[Records contained in a dataset]
Lemma contributing_snoc k arts a :
  contributing k (arts ++ [a]) =
    contributing k arts ++ (if decide (k ∈ all_keywords_of a) then [a] else []).
Proof.
  unfold TrendEngine.contributing. by rewrite filter_app.
Qed.

Lemma entry_of_snoc k arts a :
  k ∈ all_keywords_of a →
  entry_of k (arts ++ [a]) = record_article a (all_keywords_of a) k (entry_of k arts).
Proof.
  intros Hin. unfold TrendEngine.entry_of, record_article, weighted_count.
  rewrite contributing_snoc. destruct (decide (k ∈ all_keywords_of a)); [|done].
  rewrite !fmap_app, sum_list_with_app. simpl. f_equal. lia.
Qed.

Lemma entry_of_skip k arts a :
  k ∉ all_keywords_of a → entry_of k (arts ++ [a]) = entry_of k arts.
Proof.
  intros Hnin. unfold TrendEngine.entry_of, weighted_count.
  rewrite contributing_snoc. destruct (decide (k ∈ all_keywords_of a)); [done|].
  by rewrite app_nil_r.
Qed.

Lemma entry_of_none k arts : contributing k arts = [] → entry_of k arts = empty_entry.
Proof.
  intros Hnone. unfold TrendEngine.entry_of, weighted_count. by rewrite Hnone.
Qed.

(** What the loop over the articles leaves in [keyword_data]. *)
Lemma accumulate_lookup arts k :
  lookup_entry k (accumulate arts) =
    if decide (contributing k arts = []) then None else Some (entry_of k arts).
Proof.
  induction arts as [|a arts IH] using rev_ind; [done|].
  rewrite accumulate_snoc, add_article_lookup, IH.
  assert (default empty_entry
            (if decide (contributing k arts = []) then None else Some (entry_of k arts))
          = entry_of k arts) as ->.
  { case_decide; [by rewrite entry_of_none | done]. }
  destruct (decide (k ∈ all_keywords_of a)) as [Hin|Hnin].
  - rewrite decide_False.
    + by rewrite entry_of_snoc.
    + rewrite contributing_snoc. destruct (decide (k ∈ all_keywords_of a)); [|done].
      intros Happ. by apply app_nil in Happ as [_ ?].
  - rewrite entry_of_skip by done.
    assert (contributing k (arts ++ [a]) = contributing k arts) as ->; [|done].
    rewrite contributing_snoc. destruct (decide (k ∈ all_keywords_of a)); [done|].
    by rewrite app_nil_r.
Qed.

Lemma accumulate_spec arts k e :
  (k, e) ∈ accumulate arts ↔ contributing k arts ≠ [] ∧ e = entry_of k arts.
Proof.
  rewrite (elem_of_lookup _ _ _ (accumulate_NoDup arts)), accumulate_lookup.
  case_decide; split; try done.
  - by intros [? _].
  - by intros [= <-].
  - by intros [_ ->].
Qed.
End AggregationFacts.

(** ** TrendEngine: the trend score *)

Section ScoreFacts.
Import TrendEngine PyFloat.

Lemma ltb_false (x y : Q) : ltb x y = false → (y <= x)%Q.
Proof.
  unfold ltb. intros H. apply negb_false_iff in H. by apply Qle_bool_iff.
Qed.

Lemma round_half_even_bounds (y : Q) :
  (0 <= y <= 1000)%Q → (0 ≤ round_half_even y ≤ 1000)%Z.
Proof.
  intros [Hlo Hhi]. unfold round_half_even.
  pose proof (Qfloor_le y) as Hfloor.
  pose proof (Qfloor_resp_le _ _ Hlo) as Hf0.
  pose proof (Qfloor_resp_le _ _ Hhi) as Hf1.
  change (Qfloor 0) with 0%Z in Hf0. change (Qfloor 1000) with 1000%Z in Hf1.
  set (f := Qfloor y) in *.
  assert ((1 # 2 <= y - inject_Z f)%Q → (f + 1 ≤ 1000)%Z) as Hup.
  { intros Hhalf. assert (inject_Z f < inject_Z 1000)%Q as Hlt.
    { change (inject_Z 1000) with 1000%Q. lra. }
    rewrite <- Zlt_Qlt in Hlt. lia. }
  destruct (ltb (y - inject_Z f) (1 # 2)) eqn:H1; [lia|].
  apply ltb_false in H1. specialize (Hup H1).
  destruct (ltb (1 # 2) (y - inject_Z f)); [lia|].
  destruct (Z.even f); lia.
Qed.

Lemma round3_bounds (x : Q) : (0 <= x <= 1)%Q → (0 <= round3 x <= 1)%Q.
Proof.
  intros [Hlo Hhi]. unfold round3.
  destruct (round_half_even_bounds (x * 1000)) as [Hn0 Hn1]; [lra|].
  rewrite Zle_Qle in Hn0, Hn1.
  change (inject_Z 0) with 0%Q in Hn0. change (inject_Z 1000) with 1000%Q in Hn1.
  split.
  - apply Qle_shift_div_l; [reflexivity|]. lra.
  - apply Qle_shift_div_r; [reflexivity|]. lra.
Qed.
(** * Blackjack with a tabular Q-learning agent

    A shallow embedding of [blackjack_ml_classes_and_functions.py] and the
    properties of its hand evaluator, deck, dealer policy, Q-learning core
    and training loop.

    Conventions of the embedding.
    - A Python object is a record; a method is a function that takes the
      object (and whatever else it mutates) and returns the new values.
      The classes of the source are the modules [Card], [Player],
      [Dealer], [Deck] and [AI_Player].
    - A raised exception is the [Raise] case of [result].
    - Python's [int] is [Z]; Python's [float] is idealised as an exact
      rational [Q] (no rounding, no infinities, no NaN); equality of
      computed reals is therefore [Qeq], written [==].
    - The global generator of the [random] module is an explicit stream of
      raw draws that every call consumes from the front. *)

From Stdlib Require Import Ascii String QArith Qminmax Lqa.
From stdpp Require Import gmap strings list fin_maps.

Local Open Scope Z_scope.

(** ** Python runtime: exceptions, strings, the random module *)

Module Py.

(** The exceptions the modelled code can raise. *)
Inductive exception : Set :=
| IndexError          (* list.pop on an empty list, an index out of range *)
| ValueError          (* int() on a string that is not a number *)
| UnboundLocalError.  (* a local variable read before any assignment *)

Definition exception_name (e : exception) : string :=
  match e with
  | IndexError => "IndexError"
  | ValueError => "ValueError"
  | UnboundLocalError => "UnboundLocalError"
  end.

Inductive result (A : Type) : Type :=
| Ok (a : A)
| Raise (e : exception).
Arguments Ok {A} a.
Arguments Raise {A} e.

Definition bind {A B} (m : result A) (k : A → result B) : result B :=
  match m with
  | Ok a => k a
  | Raise e => Raise e
  end.

Definition is_letter (c : ascii) : bool :=
  let n := nat_of_ascii c in
  ((65 <=? n)%nat && (n <=? 90)%nat) || ((97 <=? n)%nat && (n <=? 122)%nat).

Definition is_digit (c : ascii) : bool :=
  let n := nat_of_ascii c in (48 <=? n)%nat && (n <=? 57)%nat.

(** [str.isalpha()]: the string is not empty and every character is a
    letter.  The model knows the ASCII letters only. *)
Definition isalpha (s : string) : bool :=
  match s with
  | EmptyString => false
  | _ => forallb is_letter (list_ascii_of_string s)
  end.

Definition digit_value (c : ascii) : Z := Z.of_nat (nat_of_ascii c) - 48.

(** [int(s)] for a string of decimal digits; every other string is the
    [ValueError] case (Python also reads a sign, blanks and underscores,
    which no rank of this program has). *)
Definition int (s : string) : result Z :=
  match s with
  | EmptyString => Raise ValueError
  | _ =>
      if forallb is_digit (list_ascii_of_string s)
      then Ok (fold_left (λ acc c, 10 * acc + digit_value c)
                         (list_ascii_of_string s) 0)
      else Raise ValueError
  end.

(** The state of the generator: the raw draws still to come. *)
Definition Random : Type := nat → N.

Definition next (g : Random) : N * Random := (g 0%nat, λ n, g (S n)).

(** [random.random()]: a float in [0, 1), 53 random bits over 2^53. *)
Definition random (g : Random) : Q * Random :=
  let (raw, g') := next g in
  (Z.of_N (raw mod 2 ^ 53) # 2 ^ 53, g').

(** [_randbelow(n)], for [n > 0]: an integer in [0, n). *)
Definition randbelow (n : nat) (g : Random) : nat * Random :=
  let (raw, g') := next g in
  (N.to_nat (raw mod N.of_nat n), g').

(** [random.choice(seq)] is [seq[_randbelow(len(seq))]]
    ([IndexError] on an empty sequence). *)
Definition choice {A} (seq : list A) (g : Random) : result (A * Random) :=
  match seq with
  | [] => Raise IndexError
  | _ =>
      let (i, g') := randbelow (length seq) g in
      match seq !! i with
      | Some a => Ok (a, g')
      | None => Raise IndexError
      end
  end.

(** [seq[i]] for an index [i >= 0]. *)
Definition getitem {A} (seq : list A) (i : nat) : result A :=
  match seq !! i with
  | Some a => Ok a
  | None => Raise IndexError
  end.

(** A local variable read: [None] is the variable not yet assigned. *)
Definition local {A} (v : option A) : result A :=
  match v with
  | Some a => Ok a
  | None => Raise UnboundLocalError
  end.

(** [max(a, b)] and [max([a, b])]: the first of the greatest. *)
Definition max2 (a b : Q) : Q := if Qle_bool b a then a else b.

(** [x[i], x[j] = x[j], x[i]] (both indices in range). *)
Definition swap {A} (x : list A) (i j : nat) : list A :=
  match x !! i, x !! j with
  | Some a, Some b => <[j := a]> (<[i := b]> x)
  | _, _ => x
  end.

(** [random.shuffle(x)]:
    [for i in reversed(range(1, len(x))): j = randbelow(i + 1);
     x[i], x[j] = x[j], x[i]]. *)
Fixpoint shuffle_from {A} (i : nat) (x : list A) (g : Random)
  : list A * Random :=
  match i with
  | O => (x, g)
  | S i' =>
      let (j, g') := randbelow (S i) g in
      shuffle_from i' (swap x i j) g'
  end.

Definition shuffle {A} (x : list A) (g : Random) : list A * Random :=
  shuffle_from (length x - 1) x g.

End Py.

Import Py.

#[global] Instance result_ret : MRet result := @Ok.
#[global] Instance result_bind : MBind result := λ A B k m, Py.bind m k.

__PROBLEM REQUIREMENTS__. Every line in the entries above that mentions the word "assert" must be shown.

__TASK SOLUTION__.
  assert (default empty_entry
    assert (contributing k (arts ++ [a]) = contributing k arts) as ->; [|done].
  assert ((1 # 2 <= y - inject_Z f)%Q → (f + 1 ≤ 1000)%Z) as Hup.
  { intros Hhalf. assert (inject_Z f < inject_Z 1000)%Q as Hlt.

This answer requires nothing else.